ニコニコ爽やかにとんでもないことを言い放った綱海。私の思考回路は停止し、それと同時に頬がとんでもなく熱くなっていくのを感じた。私が何も言えなくなったのをどう捉えたのか分からないが、綱海はそのままの体勢でぎゅっと私を抱きしめるものだから、私の体は硬直してしまった。



「だからさ、寂しいかもしんねーけど…待っててくれよな」
「っ、あの…綱海、あんたとんでもないこと、い、言ってるよ?それって、告白、だよ?」
「ああ、そんなこと分かってるぜ?」
「い…いきなり、ビックリするし…突然だし…、その…本気、なの?」
「本気だぜ?というか俺、今までお前に言ってなかったっけ?」
「し、知らなかったよ、馬鹿ぁっ」
「いてっ」


綱海の肩をポカリと殴ると、全身の力がガクリと抜け落ちていった。そんな私の様子に気づいた綱海が、もう一度しっかりと私を抱きしめてくれた。
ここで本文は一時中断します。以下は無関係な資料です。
(* ===== verification/EndToEnd.v ===== *)
(** * From a client's message to the API's answer

    The consumer process of [System] and the API server of [ApiSystem] share the
    database.  A client that comes up publishes the status message of
    [TestClients]; once the consumer has handled it the v2 interface reports the
    client as connected, and after its last will as disconnected. *)

From S2P Require Import Prelude GoStrings GoNumTime TimeFacts Json JsonFacts GoUrl Domain Config Topic Protocol MqttProxy Services Repository Locators ControlHandler Identity TestClients AccountResolver Inventory MqttIngress KafkaConsumer Pagination HttpApi Middlewares Api ApiSystem Sources System.
From stdpp Require Import options.

(** ** What a client makes of the server's status documents *)

(** Members the status decoder does not look at. *)
Definition skipped (key : string) (kv : string * jdoc) : Prop :=
  find_field [(key, set_string (λ x (_ : string), x))] (unquote kv.1) = None.

Lemma decode_skips key kvs s :
  Forall (skipped key) kvs →
  foldl (λ acc kv, default acc (set_key [(key, set_string (λ x _, x))] (Some acc) kv)) s kvs = s.
Proof.
  unfold skipped. induction 1 as [|kv kvs Hkv _ IH]; [done|].
  cbn [foldl]. unfold set_key at 2. cbn [mbind option_bind]. by rewrite Hkv.
Qed.

Lemma members_optional k v n :
  raw_ok k = true → unquote k = k → value_ok v = true → value_depth v ≤ n →
  ∃ kvs l, doc_members (omit_empty_value k v) = Some kvs ∧ members_read kvs l n ∧ Forall (λ kv, kv.1 = k) kvs.
Proof.
  intros Hk Hu Hv Hn. destruct (value_reads _ Hv) as (d&Hd&Hr).
  destruct (decide (v = VNull)) as [->|Hne].
  - exists [], []. split; [done|]. split; [apply members_nil|done].
  - exists [(k, d)], [(k, v)]. split_and!.
    + destruct v; try done; unfold doc_members, omit_empty_value; cbn [fmap list_fmap fst snd opt_all];
        by rewrite Hd.
    + apply members_one; [done..|]. by eapply reads_weaken.
    + by repeat constructor.
Qed.

Lemma doc_members_app l l' kvs kvs' :
  doc_members l = Some kvs → doc_members l' = Some kvs' → doc_members (l ++ l') = Some (kvs ++ kvs').
Proof.
  unfold doc_members. revert kvs. induction l as [|[k v] l IH]; intros kvs; cbn [fmap list_fmap app opt_all].
  - by intros [= <-].
  - cbn [fst snd]. destruct (doc_of true v) as [d|]; cbn [mbind option_bind]; [|done].
    change (list_fmap _ _ ?f l) with (f <$> l). change (list_fmap _ _ ?f (l ++ l')) with (f <$> (l ++ l')).
    destruct (opt_all _) as [ds|] eqn:E; [|done]. cbn. intros [= <-] Hl'. by rewrite (IH ds eq_refl Hl').
Qed.

(** The three JSON values of a status document can be written. *)
Definition presentable (s : ConnectorClientState) : bool :=
  forallb (λ v, json_ok v && (Z.of_nat (value_depth v) <? 9999)%Z) [ccCanonicalFacts s; ccDispatchers s; ccTags s]
  && utf8_valid (ccAccount s) && utf8_valid (ccOrgID s) && utf8_valid (ccClientID s).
彼の腕から感じるあたたかさと、混乱と動揺と…それから幸せな気持ちが私の中を駆け巡った。


「…私ね、東京行くって聞いて、ショックだった。綱海と離ればなれになるのが嫌だった。綱海に忘れられるのが、怖かった。綱海が、…好きだから、悲しかった。我慢しようと思ったけどできなくて、でも綱海がさっき、あんなこと言うから、私、驚いちゃって…、どうしていいか分かんない」
「名前を忘れるわけないから、心配すんな。待たせることになってごめんな、だけど…俺は絶対帰ってくる、お前のところへ帰るからな」
「……うん」


夏は過ぎて行った、爽やかな風を残して旅に出て行った。やってきたのはどこか物悲しい秋の風。だけど私はその風を受けて、そして待ち続けるのだ。夏がやってくるのを、待ち続けるのだ。